One good thing you can focus on is that sodium is actually essential to our bodies, but in small amounts. We need salt in order to maintain the correct balance of fluids in our bodies, to help transmit nerve impulses, and to help with the contraction and relaxation of our muscles. But it sounds like your wife is meeting her daily quota and then some.


According to the Mayo Clinic, our kidneys regulate the amount of sodium kept in our bodies. When levels are too high, it gets passed through our urine. But "if your kidneys can't eliminate enough sodium, the sodium starts to accumulate in your blood," so we retain fluid, which increases blood volume. This is bad news because it makes your heart have to work harder to move all that extra blood through your blood vessels, which in turn increases pressure in your arteries and raises your blood pressure. And we know what that means — an increased risk for heart attacks and stroke. I'd suggest that if your wife can't get a handle on her obsession to pour salt on everything that touches her lips, you encourage her to get her blood pressure checked regularly to make sure it's at a healthy level.
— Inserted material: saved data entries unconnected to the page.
Lemma invert_spec window sources :
  sources ≡ₚ seq 0 window →
  invert window sources ≡ₚ seq 0 window ∧
  ∀ t s, sources !! t = Some s → invert window sources !! s = Some t.
Proof.
  intros Hp. assert (length (invert window sources) = window) as Hlen.
  { unfold invert. assert (∀ ps (d : list nat), length (foldl (λ d ts, <[ts.2 := ts.1]> d) d ps) = length d) as Hl.
    { induction ps as [|p ps IH]; intros d; cbn [foldl]; [done|]. by rewrite IH, length_insert. }
    by rewrite Hl, length_replicate. }
  pose proof (Permutation_length Hp) as Hls. rewrite length_seq in Hls.
  assert (∀ t s, sources !! t = Some s → s < window) as Hrange.
  { intros t s Hs%list_elem_of_lookup_2. rewrite Hp in Hs. apply elem_of_seq in Hs. lia. }
  assert (∀ t s, sources !! t = Some s → invert window sources !! s = Some t) as Hinv.
  { intros t s Hs. unfold invert. apply invert_lookup.
    - apply list_elem_of_lookup. exists t. by rewrite list_lookup_imap, Hs.
    - assert ((imap pair sources).*2 = sources) as ->.
      { apply list_eq. intros i. rewrite list_lookup_fmap, list_lookup_imap. by destruct (sources !! i). }
      rewrite Hp. apply NoDup_seq.
    - rewrite length_replicate. eauto. }
  assert (∀ s, s < window → ∃ t, sources !! t = Some s) as Hsurj.
  { intros s Hs. apply list_elem_of_lookup. rewrite Hp. apply elem_of_seq. lia. }
  split; [|done]. apply NoDup_Permutation; [|apply NoDup_seq|].
  - apply NoDup_alt. intros s1 s2 t H1 H2.
    destruct (Hsurj s1) as [t1 Ht1]; [rewrite <-Hlen; by eapply lookup_lt_Some|].
    destruct (Hsurj s2) as [t2 Ht2]; [rewrite <-Hlen; by eapply lookup_lt_Some|].
    pose proof (Hinv _ _ Ht1). pose proof (Hinv _ _ Ht2). congruence.
  - intros t. rewrite elem_of_seq. split.
    + intros (s & Hs)%list_elem_of_lookup.
      destruct (Hsurj s) as [t' Ht']; [rewrite <-Hlen; by eapply lookup_lt_Some|].
      pose proof (Hinv _ _ Ht'). apply lookup_lt_Some in Ht' as ?. assert (t = t') by congruence. lia.
    + intros Ht. destruct (lookup_lt_is_Some_2 sources t) as [s Hs]; [lia|].
      apply list_elem_of_lookup. eauto.
Qed.
(* ===== verification/Source.v ===== *)
(** * Source reads

    Models [src/src/source.rs] (line arithmetic, byte escaping, budgeted
    rendering), [src/src/source/lines.rs] (the lines form of a read) and
    [src/src/source/acquisition.rs] (acquiring and verifying the bytes of a
    handle, cursor or path).  The file system, Git, BLAKE3 and the symbol lookup
    are parameters. *)
From Stdlib Require Import Ascii String ZArith Lia Permutation.
From stdpp Require Import base numbers list gmap strings.
From S2P Require Import Prelude Order Text Identity Paths Hits Pages.

(** ** Lines *)

Definition is_nl (c : ascii) : bool := c =c nl.

Definition line_at (bytes : str) (offset : nat) : nat :=
  1 + length (List.filter is_nl (take (Nat.min offset (length bytes)) bytes)).

Definition line_span (bytes : str) (start end_ : nat) : nat * nat :=
  (line_at bytes start, line_at bytes (if start <? end_ then end_ - 1 else start)).

(** The scan of [current_span] from byte [i] on; [line] is the line it is in. *)
Fixpoint span_scan (bytes : str) (i : nat) (line first last : Z) (start : option nat) (end_ : nat)
    : option nat * nat :=
  match bytes with
  | [] => (start, end_)
  | byte :: bytes' =>
      if is_nl byte then
        if (line =? last)%Z then (start, i + 1)
        else
          let line := (line + 1)%Z in
          let start := if (line =? first)%Z then Some (i + 1) else start in
          span_scan bytes' (S i) line first last start end_
      else span_scan bytes' (S i) line first last start end_
  end.

Definition current_span (bytes : str) (first last : Z) : result (nat * nat) :=
  if (first =? 0)%Z || (last <? first)%Z
  then Err "invalid_range: lines must be one-based and inclusive"
  else
    let '(start, end_) := span_scan bytes 0 1 first last
      (if (first =? 1)%Z then Some 0 else None) (length bytes) in
    start ← or_err "invalid_range: first line is beyond end of file" start;
    Ok (start, end_).

(** [slice::split_inclusive] at newlines. *)
Fixpoint split_lines (bytes : str) : list str :=
  match bytes with
  | [] => []
  | c :: bytes' =>
      if is_nl c then [c] :: split_lines bytes'
      else match split_lines bytes' with
           | [] => [[c]]
           | l :: ls => (c :: l) :: ls
           end
  end.
Lemma moved_step_attempt after_content st e :
  moved_step after_content st e =
  match moved_attempt after_content e with Some a => apply_attempt st a | None => st end.
Proof. unfold moved_step, moved_attempt. by repeat case_match. Qed.
Lemma moved_step_attempts after_content es st :
  foldl (moved_step after_content) st es = foldl apply_attempt st (omap (moved_attempt after_content) es).
Proof.
  revert st. induction es as [|e es IH]; intros st; cbn; [done|].
  rewrite IH, moved_step_attempt. by destruct (moved_attempt after_content e).
Qed.

Lemma group_step_attempts st e :
  group_step before after before_offsets after_offsets diff (group_definitions after) st e =
  foldl apply_attempt st (group_attempts e).
Proof.
  unfold group_step, group_attempts. destruct (_ !! e.1) as [ids|]; [|done].
  rewrite foldl_app, moved_step_attempts. unfold moved_attempts. f_equal.
  unfold shared_change_step, shared_attempts. by repeat case_match.
Qed.

(** An attempt of a group pairs declarations with the group's key. *)
Lemma shared_attempts_matched k bi ai a :
  group_definitions before !! k = Some bi → group_definitions after !! k = Some ai →
  a ∈ shared_attempts bi ai →
  matched a.1.1 a.1.2 a.2 ∧ a.1.1 ∈ bi ∧ a.1.2 ∈ ai.
Proof.
  intros Hb Ha. unfold shared_attempts. repeat case_match; intros Hin; try (by apply elem_of_nil in Hin).
  apply list_elem_of_singleton in Hin as ->. cbn. subst.
  pose proof (proj1 (group_definitions_elem _ _ _ _ Hb) (list_elem_of_here _ _)) as (f & Hf & Hkf).
  pose proof (proj1 (group_definitions_elem _ _ _ _ Ha) (list_elem_of_here _ _)) as (g & Hg & Hkg).
  split; [|split; apply list_elem_of_here]. exists f, g. rewrite Hkf, Hkg. done.
Qed.
Lemma moved_attempt_content bi ai e a :
  group_content before bi !! e.1 = Some e.2 → moved_attempt (group_content after ai) e = Some a →
  a.2 = Moved ∧ a.1.1 ∈ bi ∧ a.1.2 ∈ ai ∧
  (∃ f, before !! a.1.1 = Some f ∧ fact_content f = Some e.1) ∧
  (∃ g, after !! a.1.2 = Some g ∧ fact_content g = Some e.1).
Proof.
  destruct e as [c ids]. unfold moved_attempt. cbn. intros Hb.
  destruct ids as [|l [|]]; try done.
  destruct (group_content after ai !! c) as [[|r [|]]|] eqn:Ha; try done. intros [= <-]. cbn.
  pose proof (proj1 (group_content_elem _ _ _ _ _ Hb) (list_elem_of_here _ _)) as (? & ?).
  pose proof (proj1 (group_content_elem _ _ _ _ _ Ha) (list_elem_of_here _ _)) as (? & ?).
  done.
Qed.
Lemma group_attempts_matched k ids a :
  group_definitions before !! k = Some ids → a ∈ group_attempts (k, ids) →
  matched a.1.1 a.1.2 a.2 ∧
  ∃ f g, before !! a.1.1 = Some f ∧ after !! a.1.2 = Some g ∧ fact_key f = k ∧ fact_key g = k.
Proof.
  intros Hb. unfold group_attempts. cbn.
  destruct (group_definitions after !! k) as [ai|] eqn:Ha; [|by intros ?%elem_of_nil].
  assert (∀ i, i ∈ ids → ∃ f, before !! i = Some f ∧ fact_key f = k) as HB
    by (intros i; apply (group_definitions_elem _ _ _ _ Hb)).
  assert (∀ i, i ∈ ai → ∃ f, after !! i = Some f ∧ fact_key f = k) as HA
    by (intros i; apply (group_definitions_elem _ _ _ _ Ha)).
  intros [Hin|Hin]%elem_of_app.
  - destruct (shared_attempts_matched k _ _ _ Hb Ha Hin) as (Hm & (f & ? & ?)%HB & (g & ? & ?)%HA).
    split; [done|]. by exists f, g.
  - apply list_elem_of_omap in Hin as (e & He & Hat).
    rewrite hash_iter_perm in He. destruct e as [c is']. apply elem_of_map_to_list in He.
    destruct (moved_attempt_content _ _ (c, is') a He Hat)
      as (-> & (f & Hf & Hkf)%HB & (g & Hg & Hkg)%HA & (f' & Hf' & Hc) & (g' & Hg' & Hc')).
    simplify_eq. split; [|by exists f, g]. exists f, g. split_and!; try done. by exists c.
Qed.

(** *** The invariant of the matching *)

Definition position_state (facts : list (MatchFact K C)) : match_state :=
  foldl (position_step after before_offsets diff (count_positions before_offsets before)
           (group_positions after_offsets after))
    (replicate (length before) None, replicate (length after) false) (enumerate facts).

Lemma position_step_cases st l f :
  position_step after before_offsets diff (count_positions before_offsets before)
    (group_positions after_offsets after) st (l, f) = st ∨
  ∃ r g rel, after !! r = Some g ∧ fact_key f = fact_key g ∧ st.2 !! r = Some false ∧
    rel = (if equal_content f g then Unchanged else Modified) ∧
    position_step after before_offsets diff (count_positions before_offsets before)
      (group_positions after_offsets after) st (l, f) =
    (<[l := Some (r, rel)]> st.1, <[r := true]> st.2).
Proof.
  unfold position_step. destruct (position before_offsets (fact_start f)) as [line column].
  case_bool_decide; [|by left]. destruct (map_before_line diff line) as [mapped|]; [|by left].
  destruct (group_positions after_offsets after !! (fact_key f, (mapped, column)))
    as [[|r [|]]|] eqn:Hg; try by left.
  destruct (after !! r) as [g|] eqn:Hr; [|by left]. destruct (st.2 !! r) as [[]|] eqn:Hu; try by left.
  right. exists r, g, (if equal_content f g then Unchanged else Modified).
  destruct (group_positions_elem _ _ _ _ r Hg) as (g' & Hg' & Hk); [apply list_elem_of_here|].
  simplify_eq. split_and!; try done.
Qed.

Lemma position_state_inv facts :
  facts `prefix_of` before →
  match_inv (position_state facts) ∧
  ∀ l, length facts ≤ l < length before → (position_state facts).1 !! l = Some None.
Proof.
  induction facts as [|f facts IH] using rev_ind; intros Hpre.
  - split; [apply match_inv_init|]. intros l [_ Hl]. by apply lookup_replicate_2.
  - destruct IH as [Hinv Hnone]; [etrans; [by apply prefix_app_r|done]|].
    assert (before !! length facts = Some f) as Hf.
    { eapply prefix_lookup_Some; [|exact Hpre]. by rewrite lookup_app_r, Nat.sub_diag. }
    unfold position_state. rewrite enumerate_snoc, foldl_app. cbn [foldl].
    fold (position_state facts). rewrite length_app. cbn [length].
    destruct (position_step_cases (position_state facts) (length facts) f)
      as [->|(r & g & rel & Hr & Hk & Hu & Hrel & ->)].
    + split; [done|]. intros. apply Hnone. lia.
    + split; [|intros l Hl; cbn; rewrite list_lookup_insert_ne by lia; apply Hnone; lia].
      apply match_inv_assign; [done| |done|].
      { apply Hnone. split; [lia|]. by eapply lookup_lt_Some. }
      exists f, g. split_and!; try done. subst rel. unfold equal_content.
      destruct (fact_content f) as [c|], (fact_content g) as [c'|]; try done.
      case_bool_decide; subst; [by exists c'|done].
Qed.

Lemma match_loop_inv : match_inv (match_loop before after before_offsets after_offsets diff).
Proof.
  unfold match_loop. apply foldl_invariant; [by apply position_state_inv|].
  intros st [k ids] Hin Hst. rewrite hash_iter_perm, elem_of_map_to_list in Hin.
  rewrite group_step_attempts. apply foldl_invariant; [done|].
  intros st' a Ha. apply match_inv_try. by apply (group_attempts_matched k ids).
Qed.

(** *** What is left of each group, whatever the order of the maps *)

Definition unused (u : list bool) (ids : list nat) : list nat := filter (λ i, u !! i = Some false) ids.
Definition remaining_of (u : list bool) (ids : list nat) : list nat * nat :=
  (take 64 (unused u ids), length (unused u ids)).
Definition uncertain_of (st : match_state) (k : K) : bool :=
  match group_definitions before !! k with
  | Some ids => existsb (λ i, bool_decide (st.1 !! i = Some None)) ids
  | None => false
  end.

Lemma remaining_index_fold u b v ids :
  foldl (remaining_index u b) (v, [], 0) ids =
  (foldl (λ v i, <[i := b]> v) v (unused u ids), take 64 (unused u ids), length (unused u ids)).
Proof.
  induction ids as [|i ids IH] using rev_ind; [done|].
  rewrite foldl_app, IH. cbn [foldl]. unfold unused. rewrite filter_app.
  unfold remaining_index. case_bool_decide as Hi.
  - rewrite filter_cons_True by done. rewrite filter_nil, foldl_app, length_app. cbn [foldl length].
    rewrite Nat.add_1_r. f_equal. f_equal. fold (unused u ids). rewrite length_take.
    destruct (_ <? 64) eqn:E; bool_to_prop.
    + rewrite !take_ge by (rewrite ?length_app; cbn; lia). done.
    + by rewrite take_app_le by lia.
  - rewrite filter_cons_False by done. by rewrite filter_nil, app_nil_r.
Qed.

Lemma remaining_step_eq st acc k ids :
  remaining_step st (group_definitions before) acc (k, ids) =
  (foldl (λ v i, <[i := uncertain_of st k]> v) acc.1 (unused st.2 ids),
   <[k := remaining_of st.2 ids]> acc.2).
Proof. unfold remaining_step. cbn [fst snd]. by rewrite remaining_index_fold. Qed.

Lemma remaining_fold st gs :
  length st.2 = length after → NoDup gs.*1 →
  (∀ k ids i, (k, ids) ∈ gs → i ∈ ids → ∃ f, after !! i = Some f ∧ fact_key f = k) →
  let acc := foldl (remaining_step st (group_definitions before))
               (replicate (length after) false, ∅) gs in
  length acc.1 = length after ∧
  (∀ k ids, (k, ids) ∈ gs → acc.2 !! k = Some (remaining_of st.2 ids)) ∧
  (∀ k, k ∉ gs.*1 → acc.2 !! k = None) ∧
  (∀ k ids i, (k, ids) ∈ gs → i ∈ unused st.2 ids → acc.1 !! i = Some (uncertain_of st k)).
Proof.
  intros Hlen. induction gs as [|[k ids] gs IH] using rev_ind; intros Hnd Hgs acc.
  - split_and!; [by apply length_replicate| | |]; try done; by intros * ?%elem_of_nil.
  - rewrite fmap_app in Hnd. apply NoDup_app in Hnd as (Hnd & Hfresh & _).
    destruct IH as (Hl & Hrem & Hnone & Hunc); [done|intros; eapply Hgs; [|done]; set_solver|].
    subst acc. rewrite foldl_app. cbn [foldl]. set (acc := foldl _ _ gs) in *.
    rewrite remaining_step_eq. cbn [fst snd].
    assert (∀ k' ids', (k', ids') ∈ gs → k' ≠ k) as Hne.
    { intros k' ids' Hin ->. apply (Hfresh k); [|set_solver].
      apply list_elem_of_fmap. by exists (k, ids'). }
    split_and!; [by rewrite foldl_insert_length| | |].
    + intros k' ids' [Hin|[= -> ->]%list_elem_of_singleton]%elem_of_app;
        [rewrite lookup_insert_ne by (by apply not_eq_sym, (Hne k' ids')); by apply Hrem|].
      by rewrite lookup_insert_eq.
    + intros k' Hk'. rewrite fmap_app in Hk'. rewrite lookup_insert_ne by set_solver.
      apply Hnone. set_solver.
    + intros k' ids' i Hin Hi.
      assert (i ∈ ids') as Hi' by (by apply list_elem_of_filter in Hi as [_ ?]).
      destruct (Hgs _ _ _ Hin Hi') as (f & Hf & Hkf).
      rewrite foldl_insert_lookup by (rewrite Hl; by eapply lookup_lt_Some).
      apply elem_of_app in Hin as [Hin|[= -> ->]%list_elem_of_singleton];
        [|by rewrite decide_True].
      rewrite decide_False; [by eapply Hunc|]. intros [_ Hi2]%list_elem_of_filter.
      destruct (Hgs k ids i ltac:(set_solver) Hi2) as (f2 & Hf2 & Hk2). simplify_eq.
      by apply (Hne (fact_key f) ids').
Qed.

(** The rows as a function of the matching alone. *)
Definition rows_of (st : match_state) : list DeclarationCorrespondence :=
  before_rows complete st (remaining_of st.2 <$> group_definitions after) 0 4096 before ++
  (enumerate st.2 ≫= after_row complete ((λ f, uncertain_of st (fact_key f)) <$> after)).

Lemma match_facts_rows_of :
  match_facts before after before_offsets after_offsets complete diff =
  rows_of (match_loop before after before_offsets after_offsets diff).
Proof.
  unfold match_facts. pose proof match_loop_inv as (_ & Hlen & _).
  set (st := match_loop _ _ _ _ _) in *.
  pose proof (remaining_fold st (hash_iter 1 (map_to_list (group_definitions after))) Hlen) as Hfold.
  destruct Hfold as (Hl & Hrem & Hnone & Hunc).
  { rewrite (hash_iter_perm 1). apply NoDup_fst_map_to_list. }
  { intros k ids i Hin Hi. rewrite hash_iter_perm, elem_of_map_to_list in Hin.
    by apply (group_definitions_elem _ _ _ _ Hin). }
  destruct (foldl _ _ _) as [v rem]. cbn in *. unfold rows_of. f_equal.
  - f_equal. apply map_eq. intros k. rewrite lookup_fmap.
    destruct (group_definitions after !! k) as [ids|] eqn:Hg; cbn.
    + apply Hrem. by rewrite hash_iter_perm, elem_of_map_to_list.
    + apply Hnone. intros ([k' ids] & -> & Hin)%list_elem_of_fmap. cbn in Hg.
      rewrite hash_iter_perm, elem_of_map_to_list in Hin. congruence.
  - apply bind_ext_in. intros [i [|]] Hi%elem_of_enumerate; [done|]. cbn. do 4 f_equal.
    destruct (lookup_lt_is_Some_2 after i) as [f Hf]; [rewrite <- Hlen; by eapply lookup_lt_Some|].
    rewrite list_lookup_fmap, Hf. cbn.
    destruct (group_definitions_is_Some after i f Hf) as [ids Hg].
    rewrite (Hunc (fact_key f) ids i); [done|by rewrite hash_iter_perm, elem_of_map_to_list|].
    apply list_elem_of_filter. split; [done|]. apply (group_definitions_elem _ _ _ _ Hg). by exists f.
Qed.

(** *** The rows *)

Lemma before_rows_before st rem i links (facts : list (MatchFact K C)) :
  omap row_before (before_rows complete st rem i links facts) = seq i (length facts).
Proof.
  revert i links. induction facts as [|f facts IH]; intros i links; cbn; [done|].
  destruct (mjoin _) as [[r rel]|]; cbn; [by rewrite IH|].
  destruct (default _ _) as [kept count]. cbn. by rewrite IH.
Qed.
Lemma before_rows_after st rem i links (facts : list (MatchFact K C)) :
  omap row_after (before_rows complete st rem i links facts) =
  omap (λ j, fst <$> mjoin (st.1 !! j)) (seq i (length facts)).
Proof.
  revert i links. induction facts as [|f facts IH]; intros i links; cbn; [done|].
  destruct (mjoin _) as [[r rel]|]; cbn; [by rewrite IH|].
  destruct (default _ _) as [kept count]. cbn. by rewrite IH.
Qed.
Lemma before_rows_links st rem i links (facts : list (MatchFact K C)) :
  sum_list_with (λ row, length (row_candidates row)) (before_rows complete st rem i links facts) ≤ links.
Proof.
  revert i links. induction facts as [|f facts IH]; intros i links; cbn; [lia|].
  destruct (mjoin _) as [[r rel]|]; cbn; [apply IH|].
  destruct (default _ _) as [kept count]. cbn.
  specialize (IH (S i) (links - length (take (Nat.min (length kept) links) kept))).
  rewrite length_take in *. lia.
Qed.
Although your wife may not have high blood pressure, her kidneys are working awfully hard to deal with her salt intake. Over time, this can strain her poor kidneys, which can damage them and lead to kidney disease. Not only that, but a high-salt diet is also associated with higher risk for stomach cancer. Maybe knowing this will help curb her salty habit, and save you from having to pry the salt shaker from your wife's tight grasp.